In the Muggle world, casteism is a huge problem as individuals are arbitrarily put into brackets that they have to identify with for the rest of their lives. These social structures often dictate how you’d be forced to live a life that you didn’t ask for.

Imagine being a 10-year-old who has no clue about what you want to do in life (like, you know, every other 10-year-old?). You come to Hogwarts and a creepy little hat tells you that you’re a part of one of the houses. You can’t change your house later on in your Hogwarts life.

It’s intriguing how the Sorting Hat – usually in the space of under a minute – picks out one quality which it perceives to be more important than the rest in an individual, and puts that child with other young people of a similar calibre.  

It’s a lot like someone who was forced to pick a certain course by some other stimuli. We all know that parents shouldn’t shove their choices down the throats of their kids but for some reason, it’s okay for a magical hat to do to the same.

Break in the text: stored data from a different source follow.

(* ===== verification/Broadcast.v ===== *)
(** internal/server/web/htmx.go: pushing rendered rows to the browsers that are connected.

    A channel is its buffer, with whether it is closed.  [Publish] holds the read lock while
    it sends, so it and the two halves of a cancellation, the removal under the write lock
    and the [close] after it, are steps that interleave with those of other goroutines.
    The browser's socket is not modelled: its loop receives from its channel.  The text of a
    row is what the template gives, a parameter. *)
From S2P Require Import Prelude Store Web.

Definition sub_cap : nat := 16.

Record channel : Type := MkChannel { ch_buf : list string; ch_closed : bool }.

Record Broadcaster : Type := MkBroadcaster {
  bc_subs : gset nat;              (* b.subs, by channel *)
  bc_chans : gmap nat channel;     (* every channel made *)
  bc_next : nat
}.

Definition NewBroadcaster : Broadcaster := MkBroadcaster ∅ ∅ 0.

(** [Subscribe] gives the channel; its cancellation is [cancel_delete] and then
    [cancel_close]. *)
Definition Subscribe (b : Broadcaster) : nat * Broadcaster :=
  (bc_next b, MkBroadcaster ({[bc_next b]} ∪ bc_subs b) (<[bc_next b := MkChannel [] false]> (bc_chans b)) (S (bc_next b))).

Definition cancel_delete (c : nat) (b : Broadcaster) : Broadcaster :=
  MkBroadcaster (bc_subs b ∖ {[c]}) (bc_chans b) (bc_next b).
Definition cancel_close (c : nat) (b : Broadcaster) : Broadcaster :=
  MkBroadcaster (bc_subs b) (alter (fun ch => MkChannel (ch_buf ch) true) c (bc_chans b)) (bc_next b).

(** [select { case ch <- html: default: }]: [None] is the panic of a send on a closed
    channel. *)
Definition offer (html : string) (ch : channel) : option channel :=
  if ch_closed ch then None
  else if length (ch_buf ch) <? sub_cap then Some (MkChannel (ch_buf ch ++ [html]) false) else Some ch.

(** [Publish]; [None] when it panics. *)
Definition Publish (html : string) (b : Broadcaster) : option Broadcaster :=
  m ← set_fold (fun c acc => m ← acc; ch ← m !! c; ch' ← offer html ch; Some (<[c := ch']> m)) (Some (bc_chans b)) (bc_subs b);
  Some (MkBroadcaster (bc_subs b) m (bc_next b)).

(** The row of one client, to everybody; a template that fails sends nothing.  [NotifyClientChange]
    does nothing without a broadcaster. *)
Section Rows.
Context (client_row_with_tr : ClientView -> string * option error) (Format : Z -> string) (Year : Z -> Z).

Definition PublishClientStatus (v : ClientView) (b : Broadcaster) : option Broadcaster :=
  match client_row_with_tr v with
  | (_, Some _) => Some b
  | (html, None) => Publish html b
  end.

Definition NotifyClientChange (c : Client) (b : option Broadcaster) : option (option Broadcaster) :=
  match b with
  | None => Some None
  | Some b => Some <$> PublishClientStatus (toClientView Format Year c) b
  end.
End Rows.

(** A browser's loop takes the next row. *)
Definition receive (c : nat) (b : Broadcaster) : option (string * Broadcaster) :=
  ch ← bc_chans b !! c;
  match ch_buf ch with
  | [] => None
  | html :: rest => Some (html, MkBroadcaster (bc_subs b) (<[c := MkChannel rest (ch_closed ch)]> (bc_chans b)) (bc_next b))
  end.

(** A browser cancels once, in this order. *)
Inductive broadcast_step : Broadcaster -> Broadcaster -> Prop :=
| step_subscribe b : broadcast_step b (Subscribe b).2
| step_publish html b b' : Publish html b = Some b' -> broadcast_step b b'
| step_receive c html b b' : receive c b = Some (html, b') -> broadcast_step b b'
| step_delete c b : broadcast_step b (cancel_delete c b)
| step_close c b : c ∉ bc_subs b -> broadcast_step b (cancel_close c b).

Inductive broadcast_reachable : Broadcaster -> Prop :=
| broadcast_init : broadcast_reachable NewBroadcaster
| broadcast_next b b' : broadcast_reachable b -> broadcast_step b b' -> broadcast_reachable b'.

(** The channel of a subscriber is open, no buffer is over its capacity, and no channel is
    yet to come. *)
Record broadcast_ok (b : Broadcaster) : Prop := {
  bo_open c : c ∈ bc_subs b -> exists ch, bc_chans b !! c = Some ch /\ ch_closed ch = false;
  bo_cap c ch : bc_chans b !! c = Some ch -> length (ch_buf ch) <= sub_cap;
  bo_fresh c : is_Some (bc_chans b !! c) -> c < bc_next b
}.

(** One row offered to every channel of [s]. *)
Definition offered (html : string) (ch : channel) : channel :=
  if length (ch_buf ch) <? sub_cap then MkChannel (ch_buf ch ++ [html]) (ch_closed ch) else ch.

Lemma publish_eq html b :
  broadcast_ok b ->
  exists m, Publish html b = Some (MkBroadcaster (bc_subs b) m (bc_next b)) /\
    forall c, m !! c = if decide (c ∈ bc_subs b) then offered html <$> bc_chans b !! c else bc_chans b !! c.
Proof.
  intros Hok. unfold Publish.
  enough (exists m, set_fold (fun c acc => m ← acc; ch ← m !! c; ch' ← offer html ch; Some (<[c := ch']> m))
            (Some (bc_chans b)) (bc_subs b) = Some m /\
          forall c, m !! c = if decide (c ∈ bc_subs b) then offered html <$> bc_chans b !! c else bc_chans b !! c)
    as (m & -> & Hm) by by exists m.
  assert (forall c, c ∈ bc_subs b -> exists ch, bc_chans b !! c = Some ch /\ ch_closed ch = false) as Ho by apply Hok.
  revert Ho. generalize (bc_subs b). intros s.
  refine (set_fold_ind_L (fun (r : option (gmap nat channel)) (X : gset nat) =>
    (forall c, c ∈ X -> exists ch, bc_chans b !! c = Some ch /\ ch_closed ch = false) ->
    exists m, r = Some m /\ forall c, m !! c = if decide (c ∈ X) then offered html <$> bc_chans b !! c else bc_chans b !! c) _ _ _ _ s).
  - intros _. exists (bc_chans b). split; [done|]. intros c. by rewrite decide_False by set_solver.
  - intros c X r Hc IH Ho. destruct IH as (m & -> & Hm); [intros; apply Ho; set_solver|]. cbn.
    destruct (Ho c ltac:(set_solver)) as (ch & Hch & Hop).
    rewrite Hm, decide_False, Hch by done. cbn. unfold offer. rewrite Hop.
    assert ((if length (ch_buf ch) <? sub_cap then Some (MkChannel (ch_buf ch ++ [html]) false) else Some ch) = Some (offered html ch)) as E.
    { unfold offered. rewrite Hop. by destruct (_ <? _). }
    rewrite E. cbn. eexists. split; [done|]. intros c'. destruct (decide (c = c')) as [<-|Hne].
    + rewrite lookup_insert_eq, decide_True by set_solver. by rewrite Hch.
    + rewrite lookup_insert_ne, Hm by done. destruct (decide (c' ∈ X)); [rewrite decide_True by set_solver|rewrite decide_False by set_solver]; done.
Qed.

Lemma offered_cap html ch : length (ch_buf ch) <= sub_cap -> length (ch_buf (offered html ch)) <= sub_cap.
Proof.
  intros H. unfold offered. destruct (Nat.ltb_spec (length (ch_buf ch)) sub_cap); [|done]. cbn. rewrite length_app. cbn. lia.
Qed.

Lemma broadcast_step_ok b b' : broadcast_step b b' -> broadcast_ok b -> broadcast_ok b'.
Proof.
  intros Hstep Hok. destruct Hok as [Ho Hc Hf] eqn:E. clear E. destruct Hstep as [b|html b b' Hp|c html b b' Hr|c b|c b Hn].
  - constructor; cbn [Subscribe snd bc_subs bc_chans bc_next].
    + intros c. destruct (decide (c = bc_next b)) as [->|Hne]; [rewrite lookup_insert_eq; by eexists|].
      rewrite lookup_insert_ne by done. intros Hin. apply Ho. set_solver.
    + intros c ch. rewrite lookup_insert_Some. intros [[_ <-]|[_ H]]; [cbn; unfold sub_cap; lia|by eapply Hc].
    + intros c [ch Hch]. apply lookup_insert_Some in Hch as [[<- _]|[_ H]]; [lia|]. assert (c < bc_next b) by (apply Hf; by eexists). lia.
  - destruct (publish_eq html b) as (m & E & Hm); [by constructor|]. rewrite E in Hp. injection Hp as <-.
    constructor; cbn.
    + intros c Hin. rewrite Hm, decide_True by done. destruct (Ho c Hin) as (ch & -> & Hcl). eexists. split; [done|].
      unfold offered. by destruct (_ <? _).
    + intros c ch. rewrite Hm. destruct (decide _); [|apply Hc]. rewrite fmap_Some. intros (ch0 & H & ->). apply offered_cap. by eapply Hc.
    + intros c. rewrite Hm. destruct (decide _); [rewrite fmap_is_Some|]; apply Hf.
  - unfold receive in Hr. destruct (bc_chans b !! c) as [ch|] eqn:Hch; [|done]. cbn in Hr.
    destruct (ch_buf ch) as [|x rest] eqn:Eb; [done|]. injection Hr as -> <-. constructor; cbn.
    + intros c' Hin. destruct (Ho c' Hin) as (ch' & Hch' & Hcl). destruct (decide (c = c')) as [<-|Hne].
      * rewrite lookup_insert_eq. eexists. split; [done|]. cbn. congruence.
      * rewrite lookup_insert_ne by done. by exists ch'.
    + intros c' ch'. rewrite lookup_insert_Some. intros [[<- <-]|[_ H]]; [|by eapply Hc].
      specialize (Hc c ch Hch). rewrite Eb in Hc. cbn in *. lia.
    + intros c' [ch' H']. apply lookup_insert_Some in H' as [[<- _]|[_ H']]; apply Hf; by eexists.
  - constructor; cbn; [intros c' Hin; apply Ho; set_solver|done|done].
  - constructor; cbn.
    + intros c' Hin. rewrite lookup_alter_ne by (intros ->; done). by apply Ho.
    + intros c' ch'. destruct (decide (c = c')) as [<-|Hne].
      * rewrite lookup_alter_eq, fmap_Some. intros (ch0 & H & ->). cbn. by eapply Hc.
      * rewrite lookup_alter_ne by done. apply Hc.
    + intros c'. destruct (decide (c = c')) as [<-|Hne]; [rewrite lookup_alter_eq, fmap_is_Some|rewrite lookup_alter_ne by done]; apply Hf.
Qed.

Lemma broadcast_reachable_ok b : broadcast_reachable b -> broadcast_ok b.
Proof.
  induction 1 as [|b b' _ IH Hstep]; [|by eapply broadcast_step_ok].
  constructor; cbn; [set_solver|intros c ch; by rewrite lookup_empty|intros c [ch H]; by rewrite lookup_empty in H].
Qed.

(** Publishing never panics and never blocks: in every interleaving of subscriptions,
    cancellations, publications and reading browsers, a row goes to the end of the buffer
    of every subscriber that has room, is dropped for one that has sixteen rows waiting,
    and touches no other channel. *)
Theorem publish_is_safe b html :
  broadcast_reachable b ->
  exists b', Publish html b = Some b' /\ bc_subs b' = bc_subs b /\
    forall c ch, bc_chans b !! c = Some ch ->
      bc_chans b' !! c = Some (if decide (c ∈ bc_subs b)
                               then if length (ch_buf ch) <? sub_cap then MkChannel (ch_buf ch ++ [html]) false else ch
                               else ch).
Proof.
  intros Hr. pose proof (broadcast_reachable_ok b Hr) as Hok. destruct (publish_eq html b Hok) as (m & E & Hm).
  eexists. split; [exact E|]. split; [done|]. intros c ch Hch. cbn. rewrite Hm. destruct (decide _) as [Hin|]; [|done].
  rewrite Hch. cbn. unfold offered. destruct (bo_open b Hok c Hin) as (ch' & Hch' & Hcl).
  assert (ch' = ch) as -> by congruence. by rewrite Hcl.
Qed.

(** The row of a client that has come or gone reaches every browser with room in its buffer. *)
Lemma notified_row_is_pushed row Format Year c html b :
  broadcast_reachable b -> row (toClientView Format Year c) = (html, None) ->
  exists b', NotifyClientChange row Format Year c (Some b) = Some (Some b') /\
    forall ch buf, ch ∈ bc_subs b -> bc_chans b !! ch = Some (MkChannel buf false) -> length buf < sub_cap ->
      bc_chans b' !! ch = Some (MkChannel (buf ++ [html]) false).
Proof.
  intros Hb Hrow. pose proof (broadcast_reachable_ok b Hb) as Hok. destruct (publish_eq html b Hok) as (m & E & Hm).
  unfold NotifyClientChange, PublishClientStatus. rewrite Hrow, E. eexists. split; [done|].
  intros ch buf Hin Hch Hlt. cbn. rewrite Hm, decide_True, Hch by done. cbn. unfold offered. cbn [ch_buf ch_closed].
  by rewrite (proj2 (Nat.ltb_lt _ _) Hlt).
Qed.

Lemma publish_is_safe_witness : exists b',
  Publish "row" (Subscribe NewBroadcaster).2 = Some b' /\ bc_chans b' !! 0 = Some (MkChannel ["row"] false).
Proof.
  destruct (publish_is_safe (Subscribe NewBroadcaster).2 "row") as (b' & E & _ & H).
  - eapply broadcast_next; [apply broadcast_init|apply step_subscribe].
  - exists b'. split; [exact E|]. exact (H 0 (MkChannel [] false) eq_refl).
Defined.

We must look at the impact being sorted  has on the individual and on wider society. However, with this comfort comes a pressure: to live up to the expectations of that House. A Gryffindor, for example, who shies away from danger could be mocked, or have their position in that House questioned. 

School is a stage of life when several social and economic factors turn you into an adult with a set goal in life. Here, sorting of young impressionable students over their ‘qualities’ and their family history creates the problem of social segregation and educational inequality. 

 

4. The Time-turner and Felix Felicis become convenient plot devices instead of being actual game changers.

During the course of Harry Potter, the readers and the viewers are made familiar with the ideas of the Time-turner and Felix Felicis. We find out about Dumbledore’s greater scheme of things and how he had the knowledge about everything that was supposed to happen.

It isn’t just that Dumbledore would be absent every time shit hits the fan, but it’s also the fact that Dumbledore made some really questionable decisions with the Time-turner and Felix Felicis that puzzle us.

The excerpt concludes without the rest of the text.